Bruce Bartlett, who I'm sure has been a liberal plant since he was in Reagan's Oval Office or Bush's Treasury department, has the following to say on conservative Epistemic Closure:
What it seems to mean in terms of the current discussion is that conservatives live in a cocoon or echo chamber in which they only read conservative magazines like National Review and the Weekly Standard, only listen to conservative talk radio, only watch Fox News and only visit conservative web sites. It's a closed loop in which any opinions or facts that conflict with the conservative worldview are either avoided, ignored or automatically dismissed on the grounds that they must be liberal or come from liberals.What was the deal with Reagan hiring so many closet liberals?
I believe this view of how conservatives think is correct and want to pass along the moment when I first realized it in 2004.
Earlier that year, journalist Ron Suskind had published The Price of Loyalty based on extensive interviews with former George W. Bush Treasury Secretary Paul O'Neill. This book made many charges about the insularity of the Bush White House, the president's unwillingness to listen to any opinions that didn't confirm those he already had and others that have been confirmed by subsequent reportage.
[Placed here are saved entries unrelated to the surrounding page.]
(** ** Counting *)

Lemma rows_count s rows : rows.*1 = known s → Forall (row_ok s) rows → NoDup (known s) →
  (∀ u v, (u, v) ∈ links s → u ∈ known s ∧ valid_id v) → sum_list_with (λ e, length e.2) rows = size (links s).
Proof.
  intros Hk Hf Hn Hl. apply rows_size, rows_of_known; [by rewrite Hk|done|]. intros u v Huv. rewrite Hk. by apply Hl in Huv as [? _].
Qed.

Lemma sum_rows_ok st s ids : Inv st s → ∃ rows, @sum_rows E st ids = Ok (sum_list_with (λ e, length e.2) rows) ∧
  rows.*1 = ids ∧ Forall (row_ok s) rows.
Proof.
  intros HI. induction ids as [|u ids (rows & Er & Hk & Hf)]; simpl; [exists []; split_and!; [done|done|constructor]|].
  destruct (out_row st s u HI) as (l & -> & Hn & Hl). rewrite Er. simpl. exists ((u, l) :: rows).
  split_and!; [done|csimpl; by rewrite Hk|constructor; [by split|done]].
Qed.

Lemma num_edges_ok st s : Inv st s → @num_edges_exact E st = Ok (size (links s)).
Proof.
  intros HI. unfold num_edges_exact. destruct (Nat.eqb_spec (op_count (delta st)) 0) as [H0|_].
  - destruct (inv_base _ _ HI) as (cs & out & Hc & Hn & Hl). f_equal.
    assert (Hout : ∀ u v, v ∈ out u ↔ (u, v) ∈ links s)
      by (intros u v; destruct (inv_idle _ _ HI H0 u) as [Ha Hr]; rewrite Hl, Ha, Hr; set_solver).
    rewrite (rep_num _ _ _ Hc (known s)); [|apply (inv_known _ _ HI)|].
    + rewrite <- (rows_count s ((λ u, (u, out u)) <$> known s)); [| | |apply (inv_known _ _ HI)|apply (inv_links _ _ HI)].
      * induction (known s) as [|u us IH]; [done|]. csimpl. by rewrite IH.
      * rewrite <- list_fmap_compose. apply list_fmap_id.
      * apply Forall_fmap, Forall_forall. intros u _. split; [apply Hn|intros v; apply Hout].
    + intros u Hu. destruct (out u) as [|v vs] eqn:Eo; [done|]. apply (inv_links _ _ HI u v), Hout. rewrite Eo. by left.
  - destruct (sum_rows_ok st s (vertex_ids st) HI) as (rows & -> & Hk & Hf). f_equal. rewrite (inv_ids _ _ HI) in Hk.
    apply rows_count; [done|done|apply (inv_known _ _ HI)|apply (inv_links _ _ HI)].
Qed.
I liked Ron's book and wrote a favorable column about it leading him to call me. We hit it off and would chat every once in a while afterwards. Basically, we were both trying to figure out the same things: What makes Bush tick? Where does he get his information? Why is he always so sure of himself? Is he capable of admitting error?
Then one day in mid-October I got a call from a woman at the New York Times Magazine saying she was fact-checking an article by Suskind that mentions me. I didn't think too much about it and confirmed that I had indeed said the things I was quoted as saying. What the fact-checker neglected to tell me is the context in which I was quoted or the extent. I learned this a few days later when the Suskind article went out on the wire.
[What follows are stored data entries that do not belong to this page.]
Lemma drain_sheet_rel m M sh : rel m M → ∃ rs m', drain_sheet sh m = Ok (rs, m') ∧
  runs_map rs = filter (on_sheet sh) M ∧ rel m' (filter (λ p, ¬ on_sheet sh p) M).
Proof.
  intros (R & Hw & Hst & ->). unfold drain_sheet. destruct (cells m !! sh) as [map|] eqn:Hm.
  2: { pose proof (no_sheet m R sh Hw Hst Hm) as Hno.
       eexists _, _. split; [reflexivity|]. split.
       - symmetry. apply map_empty. intros v. apply map_lookup_filter_None. right. intros x Hx. by apply (Hno v).
       - replace (filter _ (members_map R)) with (members_map R); [by exists R|]. symmetry. apply map_filter_id. intros v x Hx. by apply (Hno v). }
  destruct (sheet_slots m R sh map Hw Hst Hm) as (fs & <- & Hnd & Hfs & Hkeys).
  destruct (remove_slots_ok fs m R Hw Hst Hnd Hfs) as (rs & m' & -> & Hst' & Hw' & Hrs). cbn [mbind result_bind].
  eexists _, _. split; [reflexivity|].
  assert (Hrs' : ∀ r, r ∈ rs ↔ ∃ f, R !! f = Some r ∧ sheet r = sh).
  { intros r. split.
    - intros [i Hi]%list_elem_of_lookup. destruct (Forall2_lookup_r _ _ _ _ _ Hrs Hi) as ([f s] & Hp & Hf). exists f. split; [done|].
      destruct (proj1 (Hkeys f)) as (r' & Hr' & Hsh); [apply list_elem_of_fmap; exists (f, s); split; [done|by eapply list_elem_of_lookup_2]|].
      simpl in Hf. congruence.
    - intros (f & Hf & Hsh). assert (Hk : f ∈ fs.*1) by (apply Hkeys; by exists r). apply list_elem_of_lookup in Hk as [i Hi].
      rewrite list_lookup_fmap in Hi. apply fmap_Some in Hi as ([f' s] & Hp & ->). destruct (Forall2_lookup_l _ _ _ _ _ Hrs Hp) as (r' & Hr' & Hf').
      simpl in *. rewrite Hf in Hf'. injection Hf' as <-. by eapply list_elem_of_lookup_2. }
  split; [by apply (runs_map_filter R rs (λ r, sheet r = sh))|].
  apply clear_rel. exists (delete_all fs.*1 R). split_and!; [done..|].
    apply map_eq. intros v. apply option_eq. intros x. rewrite map_lookup_filter_Some, delete_all_members, members_lookup by done.
    unfold on_sheet. simpl. split.
    + intros [(f & r & Hf & Hin & ->) Hsh]. exists f, r. split; [|done]. rewrite Hkeys. intros (r' & Hr' & Hsh'). simpl in Hsh. congruence.
    + intros (f & r & Hn & Hf & Hin & ->). split; [eauto|]. simpl. intros Hsh. apply Hn. apply Hkeys. by exists r.
Qed.

(** ** The runs of a sheet *)

Lemma sheet_at_slots m R sh map l : stored m R → cells m !! sh = Some map → (∀ e, e ∈ l → map !! e.1 = Some e.2) →
  ∃ rs, at_slots m l.*2 = Ok rs ∧ Forall2 (λ e r, e.1 = (col r, row0 r) ∧ sheet r = sh ∧ ∃ f, R !! f = Some r) l rs.
Proof.
  intros Hst Hm. induction l as [|[k s] l IH]; intros Hl; [by exists []|].
  destruct IH as (rs & Ers & Hrs); [set_solver|]. assert (Hk : map !! k = Some s) by (apply (Hl (k, s)); set_solver).
  assert (Hc : cell_slot (cells m) sh k = Some s) by (unfold cell_slot; by rewrite Hm).
  apply (st_cells _ _ Hst) in Hc as (f & r & Hf & Hs & Hsh & ->). destruct (stored_slot _ _ _ _ Hst Hs) as (r' & Hr' & Hrun).
  assert (r' = r) as -> by congruence. exists (r :: rs). cbn [fmap list_fmap at_slots snd]. rewrite (vm_vec_get_some _ _ _ Hrun). cbn [mbind result_bind].
  change (list_fmap _ _ snd l) with l.*2. rewrite Ers. split; [done|]. constructor; [|done]. eauto.
Qed.

(** The runs of a sheet whose entries satisfy [P]. *)
Lemma sheet_runs m R sh map (P : (Z * Z) * nat → Prop) (Q : MemberRun → Prop) `{∀ e, Decision (P e)} :
  wf R → stored m R → cells m !! sh = Some map → (∀ f r s, R !! f = Some r → P ((col r, row0 r), s) ↔ Q r) →
  ∃ rs, at_slots m (filter P (cell_entries map)).*2 = Ok rs ∧
    (∀ r, r ∈ rs ↔ ∃ f, R !! f = Some r ∧ sheet r = sh ∧ Q r) ∧ StronglySorted by_place rs.
Proof.
  intros Hw Hst Hm HPQ.
  assert (Hin : ∀ e, e ∈ filter P (cell_entries map) ↔ P e ∧ map !! e.1 = Some e.2).
  { intros [k x]. unfold cell_entries. by rewrite list_elem_of_filter, merge_sort_Permutation, elem_of_map_to_list. }
  assert (Hs : StronglySorted cell_le (filter P (cell_entries map))) by (apply sorted_filter, StronglySorted_merge_sort; apply _).
  destruct (sheet_at_slots m R sh map (filter P (cell_entries map)) Hst Hm) as (rs & Ers & Hrs); [by intros e [_ ?]%Hin|].
  exists rs. split_and!; [done| |].
  - intros r. split.
    + intros [i Hi]%list_elem_of_lookup. destruct (Forall2_lookup_r _ _ _ _ _ Hrs Hi) as ([k s] & He & Ek & Hsh & f & Hf).
      exists f. split_and!; [done..|]. simpl in Ek. subst k. apply list_elem_of_lookup_2, Hin in He as [HP _]. by eapply HPQ.
    + intros (f & Hf & Hsh & HQ). destruct (stored_run _ _ _ _ Hst Hf) as (s & Hs' & _).
      assert (Hc : cell_slot (cells m) sh (col r, row0 r) = Some s) by (apply (st_cells _ _ Hst); eauto 10).
      unfold cell_slot in Hc. rewrite Hm in Hc. assert (He : ((col r, row0 r), s) ∈ filter P (cell_entries map)) by (apply Hin; split; [by eapply HPQ|done]).
      apply list_elem_of_lookup in He as [i Hi]. destruct (Forall2_lookup_l _ _ _ _ _ Hrs Hi) as (r' & Hr' & [= Ec Er] & Hsh' & f' & Hf').
      destruct (decide (f = f')) as [<-|Hne]; [rewrite Hf in Hf'; injection Hf' as <-; by eapply list_elem_of_lookup_2|].
      destruct (wf_key _ Hw _ _ Hf), (wf_key _ Hw _ _ Hf').
      pose proof (wf_cells _ Hw _ _ _ _ Hf Hf' Hne ltac:(congruence) ltac:(congruence)). lia.
  - clear -Hs Hrs. induction Hrs as [|[k s] r l rs [Ek _] Hrs IH]; [constructor|]. apply StronglySorted_inv in Hs as [Hs Hall].
    constructor; [by apply IH|]. clear -Hall Hrs Ek. simpl in Ek. subst k.
    induction Hrs as [|[k' s'] r' l rs [Ek' _] _ IH]; [constructor|]. apply Forall_cons in Hall as [Hle Hall].
    constructor; [|by apply IH]. simpl in Ek'. subst k'. exact Hle.
Qed.
(* ===== verification/ChangeLog.v ===== *)
(** The change log ([crates/formualizer-eval/src/engine/graph/editor/change_log.rs]): the audit trail
    of the graph's edits, whose records of whole runs of rewritten formulas stay unexpanded until the log
    is read, and the capture of one operation's edits.

    Cell values, named definitions and vertex kinds are types of the model, for the log only stores
    them.  [Vec]s are lists and [usize]s [nat]s; sequence numbers and group ids are counters of [Z] (2^64
    events are out of reach); an index out of range, an [expect] that fails and a [u32] sum that
    overflows are [Panic].  A shared read that expands the log in place returns the log with its result;
    [Arc] and the work counter of the tests are left out. *)
From S2P Require Import Prelude Coords Address StructuredRef Reference Parser SheetRegistry Adjust Relocate.

Local Open Scope Z_scope.

Record ChangeEventMeta : Type := { actor_id : option bytes; correlation_id : option bytes; reason : option bytes }.
Definition default_meta : ChangeEventMeta := {| actor_id := None; correlation_id := None; reason := None |}.

Inductive NameScope : Type := Workbook | Sheet (sheet : Z).
Inductive RowVisibilitySource : Type := Manual | Filter.

Section change_log.
Context {F : FloatText} {Value NamedDefinition VertexKind : Type}.

Record SpillSnapshot : Type := { target_cells : list CellRef; values : list (list Value) }.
I had been scheduled to do a radio show in Detroit on Wednesday about something or other and was asked if the subject could be changed. I asked what they wanted to talk about. They told me that they wished to discuss the big article about me in the New York Times Magazine. In fact, they said, the first two words in the article were my name and the first several paragraphs essentially quoted me verbatim.
I didn't see the article itself until Saturday night when the Times posted it online. Here are the first three paragraphs:
Bruce Bartlett, a domestic policy adviser to Ronald Reagan and a treasury official for the first President Bush, told me recently that ''if Bush wins, there will be a civil war in the Republican Party starting on Nov. 3.'' The nature of that conflict, as Bartlett sees it? Essentially, the same as the one raging across much of the world: a battle between modernists and fundamentalists, pragmatists and true believers, reason and religion.
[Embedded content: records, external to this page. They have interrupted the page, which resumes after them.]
(* ===== verification/ChangeLogTheorems.v ===== *)
(** The change log refines a plain list of rows (an event, its metadata, its sequence number and its
    group): records of runs, expanded in place when the log is read, are their members' events. *)
From S2P Require Import Prelude Coords Address StructuredRef Reference Parser SheetRegistry Adjust Relocate ChangeLog.

Local Open Scope Z_scope.

(** * Weaving records into a list

    A record of [es] stands for its members before element [pos e - p] of [l], the first being number [p]. *)
Section weave.
Context {R A : Type} (pos : R → nat) (mem : R → list A).

Fixpoint weave (p : nat) (es : list R) (l : list A) : list A :=
  match es with
  | [] => l
  | e :: es => take (pos e - p) l ++ mem e ++ weave (pos e) es (drop (pos e - p) l)
  end.

(** The positions do not decrease, from [p] up to [q]. *)
Fixpoint placed (p : nat) (es : list R) (q : nat) : Prop :=
  match es with [] => p ≤ q | e :: es => p ≤ pos e ∧ placed (pos e) es q end%nat.

Lemma placed_le p es q : placed p es q → (p ≤ q)%nat.
Proof. revert p. induction es as [|e es IH]; intros p; simpl; [done|]. intros [? ?%IH]. lia. Qed.
Lemma placed_mono p es q q' : (q ≤ q')%nat → placed p es q → placed p es q'.
Proof. intros Hq. revert p. induction es as [|e es IH]; intros p; simpl; [lia|]. intros [??]. auto. Qed.
Lemma placed_snoc p es e q : placed p es q → (q ≤ pos e)%nat → placed p (es ++ [e]) (pos e).
Proof. revert p. induction es as [|x es IH]; intros p; simpl; [lia|]. intros [??] ?. auto. Qed.

Lemma weave_snoc p es l x : placed p es (p + length l) → weave p es (l ++ [x]) = weave p es l ++ [x].
Proof.
  revert p l. induction es as [|e es IH]; intros p l H; [done|]. cbn [weave placed] in *. destruct H as [Hp He].
  pose proof (placed_le _ _ _ He). rewrite take_app_le, drop_app_le by lia. rewrite IH; [by rewrite <- !app_assoc|].
  rewrite length_drop. by replace (pos e + (length l - (pos e - p)))%nat with (p + length l)%nat by lia.
Qed.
''Just in the past few months,'' Bartlett said, ''I think a light has gone off for people who've spent time up close to Bush: that this instinct he's always talking about is this sort of weird, Messianic idea of what he thinks God has told him to do.'' Bartlett, a 53-year-old columnist and self-described libertarian Republican who has lately been a champion for traditional Republicans concerned about Bush's governance, went on to say: ''This is why George W. Bush is so clear-eyed about Al Qaeda and the Islamic fundamentalist enemy. He believes you have to kill them all. They can't be persuaded, that they're extremists, driven by a dark vision. He understands them, because he's just like them. . . .
''This is why he dispenses with people who confront him with inconvenient facts,'' Bartlett went on to say. ''He truly believes he's on a mission from God. Absolute faith like that overwhelms a need for analysis. The whole thing about faith is to believe things for which there is no empirical evidence.'' Bartlett paused, then said, ''But you can't run the world on faith.''
The reason I bring all this up is because of what happened subsequently, which relates to the question of epistemic closure. A few days after the article appeared I was at some big conservative event in Washington. I assumed that my conservative friends would give me a lot of crap for what I said. But in fact no one said anything to me--and not in that embarrassed/averting-one's-eyes sort of way. They appeared to know nothing about it.
After about half an hour I decided to start asking people what they thought of the article. Every single one gave me the same identical answer: I don't read the New York Times. Moreover, the answers were all delivered in a tone that suggested I was either stupid for asking or that I thought they were stupid for thinking they read the Times.
I suppose this shouldn't have surprised me, but it did. After all, the people I was questioning weren't activists from the heartland, but people who worked on Capitol Hill, at federal agencies, in think tanks and so on. They represented the intelligentsia of the conservative movement. Even if they felt they had no need for the information content of the nation's best newspaper, one would have thought they would at least need to know what their enemies were thinking.
This was the first time I really understood what is now being called epistemic closure. In the years since, it appears to have gotten much worse.